At the outset it is to be observed that the reorganization of a corporation into a new corporation is not vulnerable upon the ground that it is ultra vires. It is not a matter of corporate power which is involved, but the matter of the rights of the stockholders under the corporate compact. It is quite clear that, in the absence of statutory authority, such a reorganization of a solvent, going corporation may not be accomplished without the unanimous consent of the stockholders, but this is not because the reorganization is beyond the corporate power, but because it ruptures the corporate compact, which, as in the case of all contracts, can lawfully be broken only by the unanimous agreement of all the parties thereto. By loose usage the term “ultra vires” has been applied to an attempted reorganization without unanimous consent, because it is beyond .the lawful power of the majority thus to break the corporate compact. The converse of the proposition is equally true: That, since the reorganization involves no question of corporate power, it may lawfully be accomplished by the consent of all the stockholders. It appears from the record that this action was dismissed in so far as the appellant T. E. Farish is concerned, upon the ground that, no fraud or deception having been practiced *240upon Rim, he having voted in person for the reorganization, is bound by his action. This conclusion is so evidently well founded that it needs neither elaboration nor the citation of authorities. His acquiescence in the reorganization is supplementally shown by his presentation of his stock for exchange. His grievance does not lie in the reorganization, but in what he contends to be a departure from its conditions. His relief must be sought by an action to compel due performance of those conditions.

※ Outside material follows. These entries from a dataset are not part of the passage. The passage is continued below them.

(** An event whose thread does not have to wait: the lock is free, the semaphore
    positive, the interrupt pending, the box not empty. *)
Definition ready (e : event) (w : World) : bool :=
  match e with
  | ESend me _ _ _ => match nodes w !! me with Some n => negb (sendLock n) | None => false end
  | ESent me => match nodes w !! me with Some n => sendLock n && (0 <? messageSent n) | None => false end
  | EInterrupt me i => match nodes w !! me with Some n => (i <? length (scheduled n))%nat | None => false end
  | EDeliver me => match nodes w !! me with Some n => 0 <? messageAvailable n | None => false end
  | EReceive me box =>
      match nodes w !! me with
      | Some n => match boxes n !! Z.to_nat box with Some (_ :: _) => 0 <=? box | _ => false end
      | None => false
      end
  end.


(** ** Datagrams *)

(** The mail in a datagram. *)
Definition decode (bs : list Z) : Mail :=
  let h := mail_of (drop 12 bs) in MkMail (pkt_of bs) h (take (Z.to_nat (ml_length h)) (drop 24 bs)).

(** A datagram for machine [d], whose post office has [nb] boxes. *)
Record datagram_ok (nb : nat) (d : Z) (bs : list Z) : Prop := {
  dg_size : length bs = 64%nat;
  dg_to : pk_to (pkt_of bs) = d;
  dg_length : pk_length (pkt_of bs) = ml_length (mail_of (drop 12 bs)) + 12;
  dg_fits : 0 <= ml_length (mail_of (drop 12 bs)) <= 40;
  dg_box : 0 <= ml_to (mail_of (drop 12 bs)) < Z.of_nat nb
}.

Lemma length_struct a b c : length (struct_bytes a b c) = 12%nat.
Proof. reflexivity. Qed.

Lemma take_le n z r : take n (le_bytes n z ++ r) = le_bytes n z.
Proof. rewrite take_app_le by (by rewrite length_le_bytes). apply take_ge. by rewrite length_le_bytes. Qed.
Lemma drop_le n z r : drop n (le_bytes n z ++ r) = r.
Proof. by rewrite drop_app_length' by (by rewrite length_le_bytes). Qed.

Lemma struct_words a b c r :
  let bs := struct_bytes a b c ++ r in word_at bs 0 = u32 a /\ word_at bs 1 = u32 b /\ word_at bs 2 = u32 c.
Proof.
  intros bs. unfold bs, struct_bytes, word_at. rewrite <- !app_assoc.
  change (4 * 2)%nat with (4 + 4)%nat. change (4 * 0)%nat with 0%nat. change (4 * 1)%nat with 4%nat.
  rewrite drop_0, <- !drop_drop, !drop_le, !take_le, !le_val_bytes. done.
Qed.
(* ===== verification/NetTest.v ===== *)
(** * [network/nettest.cc]: two machines that exchange mail

    [MailTest] on two machines, each with the other as [farAddr], over the network and
    the post offices of [Network.v].  A step is a step of the test's thread on one of the
    machines, up to the next point where it may wait, or an interrupt or a round of the
    delivery thread of a machine that has not halted; any order of steps is a run. *)

From Stdlib Require Import QArith.QArith.
From S2P Require Import Prelude Network.
Open Scope Z_scope.

(** ["Hello there!"] and ["Got it!"], with their terminating 0. *)
Definition data : list Z := [72; 101; 108; 108; 111; 32; 116; 104; 101; 114; 101; 33; 0].
Definition ack : list Z := [71; 111; 116; 32; 105; 116; 33; 0].

(** Where the test is: before the first [Send], in it, before the first [Receive], before
    the second [Send] (with what was received), in it, before the second [Receive], and
    after [Halt]. *)
Inductive place : Type := Send1 | Sent1 | Recv0 | SendAck (m : Mail) | Sent2 | Recv1 | Halted.

(** What [printf] prints: the string in [buffer], [inPktHdr.from] and [inMailHdr.from]. *)
Record line : Type := Got { got_text : list Z; got_from : Z; got_box : Z }.
Fixpoint c_string (bs : list Z) : list Z := match bs with [] => [] | c :: bs => if c =? 0 then [] else c :: c_string bs end.
Definition line_of (m : Mail) : line := Got (c_string (mail_data m)) (pk_from (mail_pkt m)) (ml_from (mail_hdr m)).

(** Both machines: the network, and the place and the output of the test on each. *)
Record Test : Type := MkTest { world : World; places : gmap Z place; printed : gmap Z (list line) }.

Section MailTest.
(** [junk]: what the uninitialised fields of [outPktHdr] hold, and new buffers. *)
Context (Random : Z -> nat -> Z) (junk : nat -> Z).

(** The call of the post office a test makes at a place. *)
Definition out_pkt (to : Z) : PacketHeader := MkPkt to (junk 0) (junk 1).
Definition hello_hdr : MailHeader := MkMailHdr 0 1 (Z.of_nat (length data)).
Definition ack_hdr (box : Z) : MailHeader := MkMailHdr box 1 (Z.of_nat (length ack)).
Definition call (me farAddr : Z) (p : place) : option event :=
  match p with
  | Send1 => Some (ESend me (out_pkt farAddr) hello_hdr data)
  | Sent1 | Sent2 => Some (ESent me)
  | Recv0 => Some (EReceive me 0)
  | SendAck m => Some (ESend me (out_pkt (pk_from (mail_pkt m))) (ack_hdr (ml_from (mail_hdr m))) ack)
  | Recv1 => Some (EReceive me 1)
  | Halted => None
  end.
(** What it does with the result, and what it prints. *)
Definition resume (p : place) (r : option Mail) : place * list line :=
  match p, r with
  | Send1, _ => (Sent1, [])
  | Sent1, _ => (Recv0, [])
  | Recv0, Some m => (SendAck m, [line_of m])
  | SendAck _, _ => (Sent2, [])
  | Sent2, _ => (Recv1, [])
  | Recv1, Some m => (Halted, [line_of m])
  | _, _ => (p, [])
  end.

Definition MailTest (me farAddr : Z) (s : Test) : option (res Test) :=
  match places s !! me, printed s !! me with
  | Some p, Some out =>
      match call me farAddr p with
      | Some e =>
          if ready e (world s) then
            Some match do_event Random junk e (world s) with
                 | Ok (r, w) => let '(p', l) := resume p r in Ok (MkTest w (<[me := p']> (places s)) (<[me := out ++ l]> (printed s)))
                 | Stop x => Stop x
                 end
          else None
      | None => None
      end
  | _, _ => None
  end.

(** The two machines; [far] is the other one. *)
Context (a b : Z) (Hab : a <> b).
Definition far (me : Z) : Z := if me =? a then b else a.

Inductive mt_step (s : Test) : Test -> Prop :=
| mt_thread me s' : me = a \/ me = b -> MailTest me (far me) s = Some (Ok s') -> mt_step s s'
| mt_device me e r w : me = a \/ me = b -> own me e -> places s !! me <> Some Halted -> ready e (world s) = true ->
    do_event Random junk e (world s) = Ok (r, w) -> mt_step s (MkTest w (places s) (printed s)).

Definition mt_start (nb : nat) : Test :=
  MkTest (start_world junk nb 1%Q [a; b]) {[a := Send1; b := Send1]} {[a := []; b := []]}.

Inductive mt_run (s0 : Test) : Test -> Prop :=
| mt_none : mt_run s0 s0
| mt_more s s' : mt_run s0 s -> mt_step s s' -> mt_run s0 s'.

Lemma mt_trans s0 s s' : mt_run s0 s -> mt_run s s' -> mt_run s0 s'.
Proof. intros H H'. induction H'; [done|]. by eapply mt_more. Qed.

(** ** What an event leaves alone *)

(** A part [f] of every machine, and the datagrams carried. *)
Definition core {T : Type} (f : Node -> T) (w : World) : gmap Z T * gmap Z (list (list Z)) := (f <$> nodes w, carried w).
Definition keeps {T A : Type} (f : Node -> T) (m : M World A) : Prop := forall w x w', m w = Ok (x, w') -> core f w' = core f w.

Lemma nt_keeps_bind {T A B} (f : Node -> T) (m : M World A) (g : A -> M World B) :
  keeps f m -> (forall x, keeps f (g x)) -> keeps f (m ≫= g).
Proof. intros Hm Hg w y w' (x & w1 & H1 & H2)%bind_inv. rewrite (Hg x _ _ _ H2). by eapply Hm. Qed.
Lemma nt_keeps_pure {T A} (f : Node -> T) (m : M World A) : (forall w x w', m w = Ok (x, w') -> w' = w) -> keeps f m.
Proof. intros H w x w' Hr. by rewrite (H _ _ _ Hr). Qed.
Lemma nt_keeps_node {T} (f : Node -> T) me : keeps f (node me).
Proof. apply nt_keeps_pure. intros w x w' H. unfold node in H. destruct (nodes w !! me); naive_solver. Qed.
Lemma nt_keeps_lift {T A} (f : Node -> T) (r : res A) : keeps f (lift r).
Proof. apply nt_keeps_pure. intros w x w' H. unfold lift in H. destruct r; naive_solver. Qed.
Lemma nt_keeps_assert {T} (f : Node -> T) c : keeps f (ASSERT c).
Proof. apply nt_keeps_pure. intros w x w' H. destruct c; [by injection H|done]. Qed.
Lemma nt_keeps_ret {T A} (f : Node -> T) (x : A) : keeps f (mret x).
Proof. apply nt_keeps_pure. intros w y w' H. by injection H. Qed.
Lemma nt_keeps_halt {T A} (f : Node -> T) x : keeps f (halt x : M World A).
Proof. by intros w y w' H. Qed.
Lemma nt_keeps_change {T} (f : Node -> T) me g : (forall n, f (g n) = f n) -> keeps f (change me g).
Proof.
  intros Hg w x w' H. unfold change in H. apply bind_inv in H as (n & w1 & H1 & H2). unfold node in H1.
  destruct (nodes w !! me) as [n'|] eqn:Hn; [|done]. injection H1 as <- <-. injection H2 as _ <-. unfold core. cbn. f_equal.
  rewrite fmap_insert, Hg, <- (fmap_insert f), insert_id by done. done.
Qed.
Lemma nt_keeps_read {T} (f : Node -> T) me : keeps f (ReadFromSocket me).
Proof. intros w x w' H. unfold ReadFromSocket in H. repeat case_match; try done; by injection H as _ <-. Qed.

The status of the other appellants is different, in that they were not personally present at the stockholders’ meeting, which authorized the reorganization, and do not appear to have presented their stock for exchange. They were, however, as has been stated, represented by proxies, who voted for the reorganization. There is no statute in Arizona which expressly authorizes voting by proxy at corporate meetings; nor does it appear that either the articles of incorporation or the by-laws of the defendant company authorize voting by proxy. Without determining whether, in this state of the public and corporate law, stockholders may lawfully be represented at corporate meetings, by proxies, we hold that a stockholder, who was in fact represented by an authorized proxy, is estopped to contend that his proxy could not lawfully be recognized. We hold, further, that, assuming, but not deciding, that measures which were carried only by the aid of the votes of proxies are voidable at the suit of stockholders who objected to the recognition of proxies, or who did not participate in the meeting, they are not absolutely void, and thus open to the attack of a participating or acquiescing stockholder. These appellants, therefore, having acquiesced in the reception of votes by proxy by sending proxies to the meeting, cannot be heard to assert that the proxies of other stockholders ought not to have been recognized.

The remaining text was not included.